IF the solitude of these stupendous figures, seated here for more than thirty-three centuries from the period of their erection, in the midst of a great and populous city, to the present time, where, in the solemn silence of a desert, they exist only as the relics of a remote age, is capable of exciting increased emotion, it is when the waters spread over the plain of Thebes and, isolating these statues, render them inaccessible and make their dreariness still more impressive.

    The annual rise of the Nile is the unfailing evidence of unchanged nature. Its course may have been guided into other channels, or embanked to guard the sacred edifices in the valley from its power; the ability and skill of the ancient Egyptians may have controlled and directed it and distributed its blessings; still it returned at the same period, averaged the same quantity, fertilized the same soil, and was governed by unerring laws, ages before the reign of Menes as at the present day. These statues and the distant temples, the works of man, though passing slowly to decay, attest the grandeur which once existed in this mighty city, of which these ruins are all that remain to attest what Thebes and her people were. The same rising sun still gilds the land in unchanged brightness and undiminished fervour, and the artist, by availing himself of the union of those enduring elements with the transient character of the works of man, makes his picture a moral and its effect sublime.

    In the description which has been given of another view of these statues, it is stated that they both represented the Pharaoh Amunoph III., the sovereign of the Hebrew Exodus; but the romance of history has given interest to that statue which, as they are here presented from behind, is seen on the left. It is the Vocal Memnon, so called from the early belief, that at sunrise, sounds issued from it; and this is attested by travellers who heard and recorded it by inscriptions on the statue eighteen centuries ago.

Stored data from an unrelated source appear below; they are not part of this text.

(** Publishing kinds: every offered publish was delivered, none dropped, and
    acknowledged at QoS 1. *)
Record published (r : RunRecord) : Prop := {
  pb_delivered : c_delivered (r_counts r) = c_offered (r_counts r);
  pb_dropped : default 0 (c_dropped (r_counts r)) = 0;
  pb_acked : r_qos r = Some 1 -> c_acked (r_counts r) = Some (c_offered (r_counts r))
}.

(** Open-loop kinds at [rate] with [slots] slots in the window and latency
    histogram [h]: the schedule was kept, sampled completely and in time. *)
Record paced (r : RunRecord) (rate slots : Z) (h : list (Z * Z)) : Prop := {
  pc_rate : r_offered_rate r = Some rate;
  pc_scheduled : c_scheduled (r_counts r) = Some (c_offered (r_counts r));
  pc_offered : c_offered (r_counts r) = div_ceil ((slot_grid_end_ns (r_window r) - r_origin_ns r) * rate) NS;
  pc_window : c_window_scheduled (r_counts r) = Some slots;
  pc_slots : slots = c_offered (r_counts r) - div_ceil ((start_ns (r_window r) - r_origin_ns r) * rate) NS;
  pc_missed : g_missed_slots (r_generator_errors r) = 0;
  pc_late_range : g_lateness_over_range (r_generator_errors r) = 0;
  pc_histogram : exists s, r_latency_ns r = Some s /\ histogram s = h;
  pc_samples : histogram_wf h /\ samples h = slots;
  pc_lateness : histogram_wf (r_lateness r) /\ samples (r_lateness r) = slots;
  pc_generator : exists late lat, nearest_rank 99 100 (r_lateness r) late /\ nearest_rank 99 100 h lat /\ 10 * late <= lat;
  pc_last_write : exists t, r_last_write_start_ns r = Some t /\ t < end_ns (r_window r);
  pc_steady : 20 * (slots - window_deliveries r) <= rate
}.

(** The counted kind: the counter covered the window and ended cleanly. *)
Record counted (r : RunRecord) : Prop := {
  ct_count : is_Some (derive_syscall_count (r_syscalls r));
  ct_enabled : exists e, y_enabled_ns (r_syscalls r) = Some e /\ Z.abs (e - start_ns (r_window r)) <= 10000000;
  ct_disabled : exists e, y_disabled_ns (r_syscalls r) = Some e /\ Z.abs (e - end_ns (r_window r)) <= 10000000;
  ct_exit : y_exit (r_syscalls r) = Some (ExitCode 0) \/ y_exit (r_syscalls r) = Some (ExitSignal 2);
  ct_deliveries : 0 < window_deliveries r
}.

(** The throughput kind: deliveries in the window, and a rate over its last ten
    seconds (or all of it) that is within a tenth of the whole window's, with
    both quotients cross-multiplied.  Where the tail is off by exactly a tenth
    the roundings of the [f64] comparison decide. *)
Definition tail_secs (r : RunRecord) : Z := Z.min 10 (r_window_secs r).
Definition tail_deliveries (r : RunRecord) : Z :=
  sum_secs (r_timeline r) (end_sec (r_window r) - tail_secs r) (end_sec (r_window r)).
Record steady_tail (r : RunRecord) : Prop := {
  sd_delivered : 0 < window_deliveries r;
  sd_tail : let off := 10 * Z.abs (tail_deliveries r * r_window_secs r - window_deliveries r * tail_secs r) in
    let limit := window_deliveries r * tail_secs r in
    off < limit \/ off = limit /\ sustained_ok (r_throughput r) (r_last10s r) = true
}.

Definition contract (r : RunRecord) : Prop :=
  accounted r
  /\ (publishes r = true -> published r)
  /\ (open_loop r = true -> exists rate slots h, paced r rate slots h)
  /\ (r_kind r = KCounted -> counted r)
  /\ (r_kind r = KThroughput -> steady_tail r)
  /\ (r_kind r = KConnections -> exists c, r_cycles_in_window r = Some c /\ 0 < c).

(** The types of the fields: unsigned integers of their width. *)
Definition opt_u64 (o : option Z) : Prop := match o with Some n => u64 n | None => True end.
Definition hist_typed (h : list (Z * Z)) : Prop := Forall (fun b => u64 b.1 /\ u64 b.2) h.
(* ===== verification/Verdict.v ===== *)
(** * Verdicts on configurations

    The second half of bench/src/analysis.rs: medians and spreads, whether the
    records of an attempt are complete and pass, and how an open-loop
    configuration ends.  An outer [None] is a panic: [median] compares with
    [expect("median inputs are finite")]. *)

From S2P Require Import Prelude Text F64 Api Wire Recorder Generator Pacer RunRecord Analysis Sorting.
From Stdlib Require Import Ascii Sorting.Sorted Floats.SpecFloat.

(** ** Spread *)

Definition is_nan (x : f64) : bool := match x with S754_nan => true | _ => false end.

Definition median (values : list f64) : option (option f64) :=
  match values with
  | [] => Some None
  | _ =>
      let n := length values in
      if (2 <=? n)%nat && existsb is_nan values then None
      else
        let sorted := sort_by f64_le values in
        if Nat.odd n then
          match sorted !! Nat.div2 n with Some m => Some (Some m) | None => None end
        else
          match sorted !! (Nat.div2 n - 1)%nat, sorted !! Nat.div2 n with
          | Some a, Some b => Some (Some (f64_midpoint a b))
          | _, _ => None
          end
  end.

Definition min_max (values : list f64) : f64 * f64 :=
  foldl (fun '(min, max) v => (if f64_lt v min then v else min, if f64_lt max v then v else max))
    (f64_infinity, f64_neg_infinity) values.

Definition spread (values : list f64) : option (option f64) :=
  match median values with
  | None => None
  | Some None => Some None
  | Some (Some m) =>
      if f64_eq m (f64_of_Z 0) then Some None
      else let '(min, max) := min_max values in Some (Some (f64_div (f64_sub max min) m))
  end.

Definition metric (r : RunRecord) : option f64 :=
  match r_kind r with
  | KThroughput => r_throughput r
  | KLatency => match r_latency_ns r with Some l => Some (f64_of_Z (p99 l)) | None => None end
  | KConnections => r_connections_per_sec r
  | KCounted => y_per_msg (r_syscalls r)
  end.

(** ** CPU evidence *)

Definition cpu_percent (ticks clk_tck sampled_ns cpus : Z) : option f64 :=
  if (clk_tck =? 0) || (sampled_ns =? 0) || (cpus =? 0) then None
  else
    let denom := sat_mul 128 (sat_mul 128 clk_tck sampled_ns) cpus in
    if denom =? 0 then None
    else Some (f64_div (f64_of_Z (sat_mul 128 (sat_mul 128 ticks 100) ONE_SECOND_NS)) (f64_of_Z denom)).

Definition host_cpu_pressure_pct (p : HostCpuPressure) : option f64 :=
  if pressure_sampled_ns p =? 0 then None
  else Some (f64_div (f64_of_Z (sat_mul 128 (sat_mul 128 (some_stall_us p) NS_PER_US) 100)) (f64_of_Z (pressure_sampled_ns p))).

Definition host_pressure_note (r : RunRecord) : str :=
  match match r_host_cpu_pressure r with Some p => host_cpu_pressure_pct p | None => None end with
  | Some pct =>
      let pct := f64_div (f64_round (f64_mul pct PCT_TENTHS)) PCT_TENTHS in
      lit "host CPU pressure " ++ f64_fixed 1 pct ++ lit " % over the sampled interval"
  | None => lit "host CPU pressure was not measured"
  end.

(** ** Attempts *)

(** Why an attempt does not count, with the values formatted into the text. *)
Inductive ConfigFailure :=
| WasCancelled (repetition : Z)
| LeftChild (repetition : Z)
| RepetitionsAre (reps : list Z) (repetitions : Z)
| IsInvalid (repetition : Z) (reasons : list str) (note : str)
| HasNoMetric (repetition : Z) (kind : RunKind)
| SpreadAbove (spread : f64)
| SpreadUndefined.

Definition is_survivor (e : str) : bool := starts_with CLEANUP_SURVIVOR_PREFIX e.
Definition left_child (r : RunRecord) : bool := existsb is_survivor (r_harness_errors r).

Definition incomplete_reason (runs : list RunRecord) (repetitions : Z) : option ConfigFailure :=
  match List.find r_cancelled runs with
  | Some r => Some (WasCancelled (r_repetition r))
  | None =>
      match List.find left_child runs with
      | Some r => Some (LeftChild (r_repetition r))
      | None =>
          let reps := sort_Z (r_repetition <$> runs) in
          if bool_decide (reps = seqZ 1 repetitions) then None else Some (RepetitionsAre reps repetitions)
      end
  end.

Definition attempt_complete (runs : list RunRecord) (repetitions : Z) : bool :=
  match incomplete_reason runs repetitions with None => true | Some _ => false end.

(** The metrics of the runs, or the first run without one. *)
Fixpoint collect_metrics (runs : list RunRecord) : result (list f64) RunRecord :=
  match runs with
  | [] => Ok []
  | r :: runs =>
      match metric r with
      | None => Err r
      | Some m => match collect_metrics runs with Ok ms => Ok (m :: ms) | Err e => Err e end
      end
  end.

Definition config_failure (runs : list RunRecord) (repetitions : Z) (enforce_spread : bool) :
    option (option ConfigFailure) :=
  match incomplete_reason runs repetitions with
  | Some reason => Some (Some reason)
  | None =>
      match List.find (fun r => negb (r_valid r)) runs with
      | Some r => Some (Some (IsInvalid (r_repetition r) (r_invalid_reasons r) (host_pressure_note r)))
      | None =>
          if negb enforce_spread then Some None
          else match collect_metrics runs with
               | Err r => Some (Some (HasNoMetric (r_repetition r) (r_kind r)))
               | Ok metrics =>
                   match spread metrics with
                   | None => None
                   | Some (Some s) => Some (if f64_le s SPREAD_LIMIT then None else Some (SpreadAbove s))
                   | Some None => Some (Some SpreadUndefined)
                   end
               end
      end
  end.

Definition config_passes (runs : list RunRecord) (repetitions : Z) (enforce_spread : bool) : option bool :=
  match config_failure runs repetitions enforce_spread with
  | None => None
  | Some None => Some true
  | Some (Some _) => Some false
  end.

(** ** Open-loop outcomes *)

Inductive CapacityRow := Unresolved | MissedSlots | SteadyState.
#[export] Instance CapacityRow_eq_dec : EqDecision CapacityRow.
Proof. solve_decision. Defined.

Definition label (self : CapacityRow) : str :=
  match self with Unresolved => lit "unresolved" | MissedSlots => lit "missed slots" | SteadyState => lit "steady state" end.

Definition capacity_rows (r : RunRecord) : list CapacityRow :=
  if negb (is_open_loop (r_kind r)) then []
  else (if c_unresolved (r_counts r) =? 0 then [] else [Unresolved])
       ++ (if g_missed_slots (r_generator_errors r) =? 0 then [] else [MissedSlots])
       ++ (match steady_state_reason r with Some _ => [SteadyState] | None => [] end).

(** What [Exhausted] names. *)
Inductive Exhaustion :=
| StraceSpent (attempts : Z)
| AttemptRefused (attempt : Z) (reason : option ConfigFailure)
| CounterFailed (attempt repetition : Z) (reasons : list str)
| NoCapacityRow (attempt repetition : Z) (reasons : list str).

Inductive OpenLoopOutcome :=
| Passed
| Pending
| NotSustained (rows : list CapacityRow)
| Exhausted (cause : Exhaustion).

Definition attempt_groups (runs : list RunRecord) : list (Z * list RunRecord) := group_by r_attempt runs.

Definition completed_groups (runs : list RunRecord) (constants : ProtocolConstants) : list (Z * list RunRecord) :=
  List.filter (fun g => attempt_complete g.2 (repetitions constants)) (attempt_groups runs).

(** [u32::try_from(completed.len()).unwrap_or(u32::MAX)]. *)
Definition len_u32 {A} (l : list A) : Z := Z.min (2 ^ 32 - 1) (Z.of_nat (length l)).

Definition invalid_runs (group : list RunRecord) : list RunRecord :=
  sort_by (fun a b => r_repetition a <=? r_repetition b) (List.filter (fun r => negb (r_valid r)) group).

(** The loop over the invalid repetitions of one attempt. *)
Fixpoint classify_invalid (attempt : Z) (invalid : list RunRecord) (rows : list CapacityRow) :
    result (list CapacityRow) Exhaustion :=
  match invalid with
  | [] => Ok rows
  | r :: invalid =>
      if counter_failed r then Err (CounterFailed attempt (r_repetition r) (r_invalid_reasons r))
      else match capacity_rows r with
           | [] => Err (NoCapacityRow attempt (r_repetition r) (r_invalid_reasons r))
           | run_rows => classify_invalid attempt invalid (rows ++ run_rows)
           end
  end.
(** One row group: [inr] is a stopped session. *)
Definition row_group (servers : list ServerKind) (w q : Z) (o : MatrixOutcome) : Mx (MatrixOutcome + MatrixOutcome) :=
  let* c := load_cancel in
  if (c : bool) then mfail ErrCancelled else
  let '(specs, skipped) := plan_specs plan (throughput_specs (m_profile spec) servers w q) in
  let* thr := configs_of specs in
  let o := add_outcome o (o_passed thr ++ skipped) (o_failed thr) [] None in
  match declared_rates (m_profile spec) w q with
  | None => mfail (ErrNoRates w q)
  | Some rates =>
      let* o := open_loop_stage servers w q rates o in
      mret (match o_stopped o with Some _ => inr o | None => inl o end)
  end.

Fixpoint row_groups (servers : list ServerKind) (w : Z) (qs : list Z) (o : MatrixOutcome) : Mx (MatrixOutcome + MatrixOutcome) :=
  match qs with
  | [] => mret (inl o)
  | q :: qs =>
      let* r := row_group servers w q o in
      match r with inr o => mret (inr o) | inl o => row_groups servers w qs o end
  end.

Definition connections_stage (servers : list ServerKind) (w : Z) (o : MatrixOutcome) : Mx MatrixOutcome :=
  let* c := load_cancel in
  if (c : bool) then mfail ErrCancelled else
  let '(specs, skipped) := plan_specs plan (connections_specs (m_profile spec) servers w) in
  let* conn := configs_of specs in
  mret (add_outcome o (skipped ++ o_passed conn) (o_failed conn) [] None).

Fixpoint worker_groups (ws : list Z) (o : MatrixOutcome) : Mx MatrixOutcome :=
  match ws with
  | [] => mret o
  | w :: ws =>
      let servers := servers_for w (m_servers spec) in
      let* r := row_groups servers w (m_qos spec) o in
      match r with
      | inr o => mret o
      | inl o => let* o := connections_stage servers w o in worker_groups ws o
      end
  end.
End Session.

(** Reading the plan of a resumed session. *)
Definition session_plan (proc : Z -> result (option Z) str) (spec : MatrixSpec) (host : HostSetup) :
    Mx (gmap ConfigKey ResumeState) :=
  if m_resume spec then
    let* existing := read_records in
    match check_resume proc existing (m_profile spec) (h_syscalls host) (h_env host) (h_cpu_sets host) with
    | Err e => mfail (ErrResume e)
    | Ok _ =>
        match resume_plan existing (for_profile (m_profile spec)) with
        | None => mfail ErrPanic
        | Some plan => mret plan
        end
    end
  else mret ∅.

Definition run_matrix_with (run : RunSpec -> World -> RunRecord * World) (proc : Z -> result (option Z) str)
    (spec : MatrixSpec) (host : HostSetup) : Mx MatrixOutcome :=
  do* io_step (lit "create out dir") in
  do* io_step (lit "create scratch") in
  let* plan := session_plan proc spec host in
  worker_groups run spec host plan (m_workers spec) outcome_default.
(* ===== verification/ProbeSpec.v ===== *)
(** * What the preflight probes promise

    [probe_ended]: whatever the host answers, a probe that was started is
    signalled before it is reaped and never after, and one that could not be
    reaped is named in the error.  [head_sha_answer]: the provenance probe
    answers only with a whole line its process printed before it exited with
    success. *)

From S2P Require Import Prelude Text F64 Wire Recorder RunRecord Analysis Sorting Verdict Matrix Counter Runner Probe.

(** ** Ending *)

(** The signals a probe of id [id] is sent. *)
Definition signals (id : Z) : list ProbeEvent := match pid_of id with Some _ => [PKillGroup id; PKill id] | None => [] end.

(** The trace of one probe. *)
Definition ended (id : Z) (reaped : bool) (tr : list ProbeEvent) : Prop :=
  if reaped then tr = PStart id :: signals id ++ [PReap id]
  else tr = PStart id :: signals id ++ [PReaper id] \/ tr = PStart id :: signals id.

(** The error of a probe left running. *)
Definition names_probe (id : Z) (e : str) : Prop := exists a b, e = a ++ lit "probe " ++ dec id ++ b.

Lemma names_app_l id a e : names_probe id e -> names_probe id (a ++ e).
Proof. intros (x & y & ->). exists (a ++ x), y. by rewrite <- app_assoc. Qed.
Lemma names_app_r id e b : names_probe id e -> names_probe id (e ++ b).
Proof. intros (x & y & ->). exists x, (y ++ b). by rewrite <- !app_assoc. Qed.
Create HintDb probe.
#[export] Hint Resolve names_app_l names_app_r : probe.

Lemma reap_polls_named id polls e : reap_polls id polls = Some e -> names_probe id e.
Proof.
  induction polls as [|c polls IH]; cbn [reap_polls].
  - intros H. apply (inj Some) in H as <-. exists [], (lit " still running " ++ dec SIGKILL_REAP_TIMEOUT_SECS ++ lit "s after SIGKILL"). done.
  - destruct (probe_exit id c) as [[s|]|e']; [done|exact IH|]. intros H. apply (inj Some) in H as <-.
    exists [], (lit " exit check failed: " ++ e'). done.
Qed.

Lemma cleanup_probe_ended probe id a r tr : cleanup_probe probe id a = (r, tr) ->
  match r with
  | Ok _ => ended id true (PStart id :: tr)
  | Err e => ended id false (PStart id :: tr) /\ names_probe id e
  end.
Proof.
  unfold cleanup_probe, ended, signals. destruct (pid_of id) as [pid|].
  - set (failures := _ ++ _). unfold reap_probe. destruct (reap_polls id (pe_polls a)) as [failure|] eqn:E.
    + apply reap_polls_named in E. destruct (pe_reaper a); intros H; apply pair_eq in H as [<- <-]; split; eauto 7 with probe.
    + intros H. apply pair_eq in H as [<- <-]. done.
  - unfold reap_probe. destruct (reap_polls id (pe_polls a)) as [failure|] eqn:E.
    + apply reap_polls_named in E. destruct (pe_reaper a); intros H; apply pair_eq in H as [<- <-]; split; eauto 7 with probe.
    + intros H. apply pair_eq in H as [<- <-]. done.
Qed.

(** The error of a probe given up on before it had a pid. *)
Definition warns_unstarted (command e : str) : Prop :=
  exists a b, e = a ++ command ++ lit " gave up on a probe that had not finished starting; " ++ b.

Lemma warns_app_l c a e : warns_unstarted c e -> warns_unstarted c (a ++ e).
Proof. intros (x & y & ->). exists (a ++ x), y. by rewrite <- app_assoc. Qed.
Lemma warns_app_r c e b : warns_unstarted c e -> warns_unstarted c (e ++ b).
Proof. intros (x & y & ->). exists x, (y ++ b). by rewrite <- !app_assoc. Qed.
Lemma abandoned_warns probe refusal : warns_unstarted (p_command probe) (abandoned_startup_error probe refusal).
Proof.
  unfold warns_unstarted, abandoned_startup_error. exists (refusal ++ lit "; "). eexists. rewrite <- app_assoc. do 3 f_equal.
Qed.
#[export] Hint Resolve warns_app_l warns_app_r abandoned_warns : probe.

(** What a probe comes to: no process, one given up on inside [spawn], which
    its error says, a reaped one, or one its error names. *)
Definition accounted {A} (r : result A str) (tr : list ProbeEvent) : Prop :=
  (exists e, r = Err e /\ (tr = [] \/ exists c, tr = [PUnstarted c] /\ warns_unstarted c e)) \/
  exists id, ended id true tr \/ (ended id false tr /\ exists e, r = Err e /\ names_probe id e).

Lemma start_probe_spec probe a : match start_probe probe a with
  | (Ok id, tr) => tr = [PStart id]
  | (Err e, tr) => @accounted Z (Err e) tr
  end.
Proof.
  unfold start_probe. destruct (sa_thread a) as [e|]; [left; eauto 10|].
  assert (Hgive : forall refusal, let '(e, tr) := abandon_startup probe (sa_last a) refusal in @accounted Z (Err e) tr).
  { intros refusal. unfold abandon_startup. destruct (sa_last a) as [id ending| | |]; [|left; eauto 10 with probe..].
    destruct (cleanup_probe probe id ending) as [r tr] eqn:E. apply cleanup_probe_ended in E. right. exists id.
    destruct r as [[]|c]; [by left|]. right. destruct E as [E1 E2]. split; [exact E1|]. eexists. split; [reflexivity|eauto 7 with probe]. }
  induction (sa_polls a) as [|p polls IH]; cbn [start_polls].
  - specialize (Hgive (p_command probe ++ lit " did not answer within " ++ dec (p_timeout_secs probe) ++ lit "s")).
    by destruct (abandon_startup _ _ _).
  - destruct p as [|[id|e]| |]; [|done|left; eauto 10|exact IH|left; eauto 10].
    specialize (Hgive (lit "cancelled")). by destruct (abandon_startup _ _ _).
Qed.

Section Spec.
Context (from_utf8 : list Z -> option str).

Lemma run_probe_spec probe a cap unpiped read r tr : run_probe from_utf8 probe a cap unpiped read = (r, tr) ->
  accounted r tr /\
  forall x, r = Ok x -> exists id stdout, ended id true tr /\ pa_stdout a = Some stdout /\
    read id (capped_messages from_utf8 cap Skip stdout (pa_failed a)) = Ok x.
Proof.
  unfold run_probe. pose proof (start_probe_spec probe (pa_start a)) as Hs.
  destruct (start_probe probe (pa_start a)) as [[id|e] events].
  - subst events. set (ans := match pa_stdout a with Some _ => _ | None => _ end).
    destruct (cleanup_probe probe id (pa_end a)) as [c tr'] eqn:Ec. apply cleanup_probe_ended in Ec.
    intros H. apply pair_eq in H as [<- <-]. cbn [app]. destruct c as [[]|c].
    + split; [right; exists id; by left|]. intros x Hx.
      assert (Hans : ans = Ok x) by (destruct ans; exact Hx). clear Hx. subst ans.
      destruct (pa_stdout a) as [stdout|]; [|discriminate Hans]. destruct (pa_reader a); [discriminate Hans|].
      by exists id, stdout.
    + destruct Ec as [E1 E2]. split; [|by destruct ans]. right. exists id. right. split; [exact E1|].
      destruct ans as [v|refusal]; eexists; (split; [reflexivity|]); eauto with probe.
  - intros H. apply pair_eq in H as [<- <-]. split; [|by intros x]. destruct Hs as [(e' & [= <-] & Hs)|(id & Hs)]; [left; eauto|].
    right. exists id. destruct Hs as [Hs|(Hs & e' & He & Hn)]; [by left|]. right. injection He as <-. split; [done|]. eauto.
Qed.

(** ** The line *)

(** The first whole non-blank line of an output. *)
Fixpoint first_line (pieces : list (list Z)) : option str :=
  match pieces with
  | [] => None
  | piece :: pieces =>
      match from_utf8 piece with
      | None => None
      | Some line =>
          if is_empty_str (trim line) || negb (ends_with_newline line) then first_line pieces else Some (trim line)
      end
  end.

(** The same of a queue of messages. *)
Fixpoint first_message (queue : list StdoutLine) : option str :=
  match queue with
  | SLine line :: queue => if is_empty_str (trim line) || negb (ends_with_newline line) then first_message queue else Some (trim line)
  | _ => None
  end.

Lemma first_message_messages pieces failed s :
  first_message (reader_messages from_utf8 Skip pieces failed) = Some s -> first_line pieces = Some s.
Proof.
  induction pieces as [|piece pieces IH]; cbn [reader_messages first_line]; [by destruct failed|].
  destruct (if bool_decide _ then None else failed); [done|]. destruct (from_utf8 piece) as [line|]; [|done].
  destruct (is_empty_str (trim line)) eqn:E; [exact IH|]. cbn [first_message]. rewrite E. cbn [orb].
  destruct (negb (ends_with_newline line)); [exact IH|done].
Qed.

Lemma recv_version_answer polls : forall queue v, recv_version_line queue polls = Ok v -> first_message queue = Some v.
Proof.
  induction polls as [|p polls IH]; intros queue v; cbn [recv_version_line]; [done|].
  destruct (vp_cancelled p); [done|]. unfold receive. destruct (vp_ready p); [|apply IH].
  destruct queue as [|[line| |e] queue]; [done| |done|done]. cbn [first_message].
  destruct (is_empty_str (trim line)); [apply IH|]. cbn [orb]. destruct (negb (ends_with_newline line)); [done|].
  by intros [= <-].
Qed.

(** What the wait for the sha has seen. *)
Definition head_inv (queue : list StdoutLine) (st : HeadWait) : Prop :=
  match hw_first st with
  | Some s => first_message queue = Some s
  | None => hw_eof st = false -> first_message (hw_queue st) = first_message queue
  end.

Lemma head_receive_inv queue ready st status st' :
  head_inv queue st -> head_receive ready st status = inl st' -> head_inv queue st'.
Proof.
  unfold head_inv, head_receive. intros Hi. destruct (hw_eof st) eqn:Eeof.
  { intros [= <-]. cbn. destruct (hw_first st); [done|by intros]. }
  unfold receive. destruct ready; [|intros [= <-]; cbn; by destruct (hw_first st)].
  destruct (hw_queue st) as [|[line| |e] q] eqn:Eq; [| | |done].
  - intros [= <-]. cbn. destruct (hw_first st); [done|by intros].
  - intros [= <-]. cbn. destruct (hw_first st); [done|]. specialize (Hi eq_refl). cbn [first_message] in Hi.
    destruct (ends_with_newline line), (is_empty_str (trim line)); cbn [andb negb orb] in *; rewrite <- Hi; done.
  - intros [= <-]. cbn. destruct (hw_first st); [done|by intros].
Qed.

(** The status a poll reports. *)
Definition reports_success (p : HeadPoll) : Prop := hp_exit p = EcStatus (Exited 0) /\ hp_cancelled p = false.

Lemma wait_for_head_sha_answer queue id polls : forall st s,
  head_inv queue st ->  wait_for_head_sha id polls st = Ok s ->
  first_message queue = Some s /\ (hw_status st = Some (Exited 0) \/ exists p, p ∈ polls /\ reports_success p).
Proof.
  induction polls as [|p polls IH]; intros st s Hi; cbn [wait_for_head_sha]; [done|].
  destruct (hp_cancelled p) eqn:Ec; [done|]. destruct (check_exit id p st) as [status|e] eqn:Ek; [|done].
  assert (Hst : status = Some (Exited 0) -> hw_status st = Some (Exited 0) \/ reports_success p).
  { unfold check_exit, probe_exit in Ek. destruct (hw_status st); [injection Ek as <-; auto|]. intros ->.
    destruct (pid_of id); [|done]. destruct (hp_exit p) eqn:Ep; try done. injection Ek as ->. right. by split. }
  unfold head_settled. destruct status as [status|].
  - destruct status as [[|c|c]|sg]; [|done..]. specialize (Hst eq_refl).
    assert (Hdone : hw_status st = Some (Exited 0) \/ exists p', p' ∈ p :: polls /\ reports_success p').
    { destruct Hst as [Hst|Hst]; [by left|right]. exists p. split; [left|done]. }
    destruct (hw_first st) as [f|] eqn:Ef.
    + intros [= <-]. split; [|exact Hdone]. unfold head_inv in Hi. by rewrite Ef in Hi.
    + destruct (hw_eof st) eqn:Eeof; [done|]. destruct (head_receive _ _ _) as [st'|e] eqn:Er; [|done].
      intros Hr. destruct (IH st' s) as [H1 _]; [by eapply head_receive_inv|exact Hr|]. split; [exact H1|exact Hdone].
  - destruct (head_receive _ _ _) as [st'|e] eqn:Er; [|done]. intros Hr.
    destruct (IH st' s) as [H1 H2]; [by eapply head_receive_inv|exact Hr|]. split; [exact H1|].
    destruct H2 as [H2|(p' & Hp & H2)]; [|right; exists p'; split; [by right|done]].
    exfalso. unfold head_receive in Er. destruct (hw_eof st); [injection Er as <-; done|].
    unfold receive in Er. destruct (hp_ready p); [|injection Er as <-; done].
    destruct (hw_queue st) as [|[line| |e] q]; [injection Er as <-; done..|done].
Qed.
(** ** A run, and one whose endpoint survives *)

Module SampleRunner.
Definition spec : RunSpec :=
  {| sp_profile := Smoke; sp_server := Tokio; sp_workers := 1; sp_qos := Some 0; sp_kind := KThroughput; sp_offered_rate := None;
     sp_repetition := 1; sp_attempt := 1 |}.
Definition delivery : DeliveryReport :=
  {| delivered := 5000; duplicates := 0; report_foreign := 0; latency_over_range := 0; clock_anomalies := 0;
     Recorder.dropped := Some 0; report_timeline := {| origin_sec := 103; counts := replicate 5 1000 |}; report_latency := [];
     worker_loads := None |}.
Definition gen : GenReport :=
  {| gr_scheduled := None; gr_window_scheduled := None; gr_offered := 5000; gr_acked := None; gr_missed_slots := 0;
     gr_connect_errors := 0; gr_protocol_errors := 0; gr_stalled := 0; gr_lateness_over_range := 0;
     gr_last_write_start_ns := None; gr_cycles_in_window := None; gr_lateness := [] |}.
Definition ready (text : str) : list LinePoll := [{| lp_recv := Received (SLine text) 0; lp_cancelled := false |}].
Definition stat : result str str := Ok (lit "7 (bench) S 1 1 1 0 -1 0 0 0 0 0 30 12 0 0 20 0 4 0 900").
Definition gone : ChildEnd :=
  {| ce_pid := 7; ce_first := TwExited (Exited 0); ce_start := Some 900; ce_refused := None; ce_polls := []; ce_reaper := None |}.
(** A child in uninterruptible sleep: SIGKILL does not end it in time. *)
Definition stuck : ChildEnd :=
  {| ce_pid := 7; ce_first := TwRunning; ce_start := Some 900; ce_refused := None; ce_polls := [TwRunning; TwRunning]; ce_reaper := None |}.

    When Strabo was at Thebes, the upper portion of the statue had been destroyed, as he was told, by an earthquake, but an inscription exists which refers this injury to Cambyses, – one of the acts of that barbarian when he conquered Egypt. It was, at a later period, restored imperfectly by masonry in blocks of sandstone cramped together, and this condition of the statue is represented in both our sketches: the restoration was made about the time of Adrian. Pausanius says that “the Thebans deny this to be the statue of Memnon, but that of Phamenoph.” An inscription on the left foot of this statue bore the name of Phamenoth. The examination of the hieroglyphics by Champollion has discovered the name of Amunoph, and no doubt remains of his accuracy.

    The sound said to be emitted by the statue has been attested by many hearers, who have recorded their impressions in inscriptions which are legible on the legs and feet of the statue. That it was a trick of the priests there can be no doubt, as a stone is still found in the lap of the statue which when struck is sonorous like brass: this was verified by Wilkinson, and confirms what is recorded in an inscription by one Ballilla, that the sound might be compared to that produced by the striking of brass. The Emperor Hadrian heard it three times, – a princely compliment to the sovereign and his consort, or to the ladies who accompanied them; for the names still appear, among others in the inscriptions, of Julia Romilla and Cecilia Treboulla.


                     Wilkinson’s Egypt.